I spent some quality time behind the wheel of our Focus, driving it to Northern Michigan and back over a weekend. It handles superbly on the highway, and equipped with the sport package, it handles well in corners. It's quite evident that the new Focus has European roots, as its overall feel is much more refined than its U.S.-engineered predecessor.
The exterior styling is unmistakably European and a vast departure from previous-generation, U.S.-spec Focus models. I was particularly impressed with the fuel door, which rather than an afterthought, fits nicely with the existing lines of the car near the passenger-side taillamp. Our test car came equipped with seventeen-inch wheels, which at an additional cost of only $495 are definitely worth the consideration of buyers.

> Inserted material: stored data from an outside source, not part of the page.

Lemma everywhere_same (P : string -> val -> Prop) v w :
  (forall k a b, same_data a b -> P k a -> P k b) ->
  well_formed w -> same_data v w -> everywhere P v -> everywhere P w.
Proof.
  intros HP. revert w. induction v as [| |b|m|t|z|s|l IH|fs IH] using val_tree_ind;
    intros w Hw Hs H; inversion Hs as [v' Hso Hsa|l1 l' HF2|fs1 fs' Hk Hd]; subst; try done.
  - apply everywhere_array. intros i e Hi. inversion H as [|? Hl|]; subst; [done|].
    inversion Hw as [|? HF|]; subst; [done|].
    destruct (Forall2_lookup_r _ _ _ _ _ HF2 Hi) as (x & Hx & Hxe).
    destruct (Hl i x Hx) as [HPx Hex]. pose proof (Forall_lookup_1 _ _ _ _ IH Hx).
    pose proof (Forall_lookup_1 _ _ _ _ HF Hi). split; [by eapply HP|auto].
  - apply everywhere_object. intros k b Hb. inversion H as [| |? Hl]; subst; [done|].
    inversion Hw as [| |? Hnd HF]; subst; [done|].
    assert (k ∈ fs.*1) as Hin by (rewrite Hk; by apply (list_elem_of_fmap_2 fst) in Hb).
    apply In_assoc_some in Hin as [a Ha]. pose proof (In_assoc _ _ _ Hnd Hb) as Hb'.
    pose proof (Hd k a b Ha Hb') as Hab. pose proof (assoc_Forall _ _ _ _ IH Ha) as IHa; cbn in IHa.
    pose proof (assoc_Forall _ _ _ _ HF Hb').
    destruct (Hl k a (assoc_In _ _ _ Ha)). split; [by eapply HP|auto].
Qed.

Lemma exact_units_same a b : same_data a b -> exact_units a = true -> exact_units b = true.
Proof. by inversion 1. Qed.
End CanonicalForm.

(** Well-formedness of a closed value. *)
Ltac closed_well_formed :=
  repeat first
    [ apply Canonical.wf_object; [apply (bool_decide_unpack _); vm_compute; exact I|]
    | apply Canonical.wf_array
    | apply Forall_nil_2
    | apply Forall_cons_2
    | apply Canonical.wf_scalar; [reflexivity|reflexivity|
        let t := fresh in let E := fresh in intros t E;
        first [discriminate E | injection E as <-; split_and!; reflexivity]] ].
(** [BASE_RECOVERY_ACTION_PHASE[action]] *)
Definition action_phase (action : val) : val :=
  match action with
  | Str a => match assoc BASE_RECOVERY_ACTION_PHASE a with Some p => Str p | None => Undefined end
  | _ => Undefined
  end.

Definition ttl_valid (now ttlMs : val) : bool :=
  match now, ttlMs with
  | Number (Num n), Number (Num t) =>
      isSafeInteger (Num t) && negb (t <=? 0)%Z && negb (n + t <=? n)%Z
  | _, _ => false
  end.

(** The fields of the lease after its identity. *)
Definition check_lease (lease : val) : result index_error unit :=
  if negb (filled lease#"owner") then refuses "Base recovery lease owner is required"
  else if negb (one_of BASE_RECOVERY_ACTIONS lease#"action")
          || strict_eq lease#"action" (Str "manual-review")
  then refuses "Base recovery lease action is not claimable"
  else if negb (one_of BASE_RECOVERY_PHASES lease#"phase")
          || negb (strict_eq (action_phase lease#"action") lease#"phase")
  then refuses "Base recovery lease phase is invalid"
  else if negb (non_negative_safe lease#"evidenceVersion")
  then refuses "Base recovery lease evidence version is invalid"
  else if negb (filled lease#"holder") || longer_than 128 lease#"holder"
  then refuses "Base recovery lease holder is required"
  else if negb (is_string lease#"leaseToken" && test (is_hex 64) lease#"leaseToken")
  then refuses "Base recovery lease token is invalid"
  else if negb (non_negative_safe lease#"now") then refuses "Base recovery lease time is invalid"
  else if negb (ttl_valid lease#"now" lease#"ttlMs")
  then refuses "Base recovery lease TTL is invalid"
  else Ok tt.

Definition validateBaseRecoveryLease (lease : val) : result index_error val :=
  _ ← requireExactFields lease BASE_RECOVERY_LEASE_FIELDS "Base recovery lease";
  identity ← baseChildRecoveryIdentity lease#"identity";
  _ ← validateBaseExecutionMapping identity;
  _ ← check_lease lease;
  Ok (Obj (set_property (entries lease) "identity" identity)).

(** ** Digests and phase events *)
Section Digests.
Context (sha256_hex : string -> string).

Definition digest (v : val) : result index_error val :=
  _ ← assertNoSensitiveProperties v;
  t ← canonicalJson v;
  Ok (Str (sha256_hex (string_of t))).

Definition baseChildBatchDigest (batch : val) : result index_error val := digest batch.
Definition baseChildEvidenceDigest (evidence : val) : result index_error val := digest evidence.
Definition baseChildEvidenceReportDigest (report : val) : result index_error val := digest report.

Definition next_version (expected : val) : val :=
  match expected with Number (Num z) => Number (Num (z + 1)) | v => v end.

Definition toBaseChildPhaseEventRow (report subjects : val) : result index_error val :=
  identity ← baseChildRecoveryIdentity report#"identity";
  let expectedRecoveryVersion := report#"expectedRecoveryVersion" in
  if negb (non_negative_safe expectedRecoveryVersion)
  then fails "expectedRecoveryVersion must be a non-negative safe integer"
  else
    let event := or_empty report#"event" in
    eventId ← requireString event#"eventId" "event.eventId";
    if negb (test (is_hex 64) eventId) then fails "event.eventId must be 64 lowercase hex"
    else
      let evidence := coalesce event#"evidence" (Obj []) in
      evidenceJson ← validateBaseChildPhaseEvidence event#"phase" event#"state" evidence;
      observedAt ← requireInt event#"observedAt" "event.observedAt";
      if negb (non_negative_safe observedAt)
      then fails "event.observedAt must be a non-negative safe integer"
      else
        object [
          "event_id" ↦ Ok eventId;
          "network_id" ↦ Ok identity#"networkId";
          "binding_id" ↦ Ok identity#"bindingId";
          "execution_id" ↦ Ok identity#"executionId";
          "allocation_id" ↦ Ok identity#"allocationId";
          "child_id" ↦ Ok identity#"childId";
          "owner_address" ↦ requireString subjects#"owner" "owner";
          "agent_address" ↦ requireString subjects#"agent" "agent";
          "recovery_version" ↦ Ok (next_version expectedRecoveryVersion);
          "phase" ↦ requireOneOf event#"phase" BASE_CHILD_RECOVERY_PHASES "event.phase";
          "state" ↦ requireOneOf event#"state" BASE_CHILD_RECOVERY_STATES "event.state";
          "evidence_digest" ↦ baseChildEvidenceDigest evidence;
          "evidence_json" ↦ Ok (Str (string_of evidenceJson));
          "observed_at" ↦ Ok observedAt
        ].
End Digests.

(** The child an event row belongs to. *)
Definition row_identity (row : val) : val :=
  Obj [
    "networkId" ↦ row#"network_id";
    "bindingId" ↦ row#"binding_id";
    "executionId" ↦ row#"execution_id";
    "allocationId" ↦ row#"allocation_id";
    "childId" ↦ row#"child_id"].

Definition parseBaseChildPhaseEventRow (row : val) : result index_error val :=
  if negb (truthy row) then Ok Null
  else
    object [
      "eventId" ↦ Ok row#"event_id";
      "identity" ↦ Ok (row_identity row);
      "owner" ↦ Ok row#"owner_address";
      "agent" ↦ Ok row#"agent_address";
      "recoveryVersion" ↦ Ok row#"recovery_version";
      "phase" ↦ Ok row#"phase";
      "state" ↦ Ok row#"state";
      "evidenceDigest" ↦ Ok row#"evidence_digest";
      "evidence" ↦ parsed row#"evidence_json";
      "observedAt" ↦ Ok row#"observed_at"
    ].

Definition parseBaseChildPhaseProjectionRow (row : val) : result index_error val :=
  if negb (truthy row) then Ok Null
  else
    object [
      "eventId" ↦ Ok row#"latest_event_id";
      "identity" ↦ Ok (row_identity row);
      "recoveryVersion" ↦ Ok row#"recovery_version";
      "phase" ↦ Ok row#"phase";
      "state" ↦ Ok row#"state";
      "evidenceDigest" ↦ Ok row#"evidence_digest";
      "evidence" ↦ parsed row#"evidence_json";
      "observedAt" ↦ Ok row#"observed_at"
    ].

(** ** Memberships, allocations and associations *)
Definition toMembershipRow (record : val) : result index_error val :=
  let r := or_empty record in
  object [
    "network_id" ↦ requireString r#"networkId" "networkId";
    "agent_address" ↦ requireString r#"agentAddress" "agentAddress";
    "owner_address" ↦ requireString r#"ownerAddress" "ownerAddress";
    "creator_address" ↦ requireString r#"creatorAddress" "creatorAddress";
    "schema_version" ↦ requireInt r#"schemaVersion" "schemaVersion";
    "agent_kind" ↦ requireOneOf r#"kind" AGENT_KINDS "kind";
    "creation_ledger" ↦ requireInt r#"creationLedger" "creationLedger";
    "creation_tx" ↦ requireString r#"creationTx" "creationTx";
    "grant_tx_hash" ↦ optionalString r#"grantTxHash" "grantTxHash";
    "run_id" ↦ optionalString r#"runId" "runId";
    "run_ordinal" ↦ optionalNonNegativeSafeInt r#"runOrdinal" "runOrdinal";
    "provenance" ↦ stringified (coalesce r#"provenance" (Obj []))
  ].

Interior designers went to great lengths to make the space usable and efficient. Small pockets and cubbies are abundant. My rear passengers described the bench seat as spacious and comfortable, with the center position void of the typical raised section. Road noise is kept to a minimum. My only real complaint from the driver's seat had to do with the convex insets found on the side mirrors, which were rather distracting and always seemed to be in the way.
This was my first experience with Ford's Sync connectivity system, and like Joe I had a difficult time pairing my phone at first. The problem appears to have been that the maximum number of phones had been stored in the system, but after a quick master reset the issue was rectified. Contrary to the reports of many other testers, Sync had no trouble understanding my voice commands.
The standard 2.0-liter I-4 found in all current Focus models revs smoothly and provides adequate fuel economy, but it's far from peppy. Expecting extraordinary fuel economy figures, I was somewhat disappointed when, after an entire tank of highway driving, I did no better than 33 mpg, 3 mpg short of the EPA rating.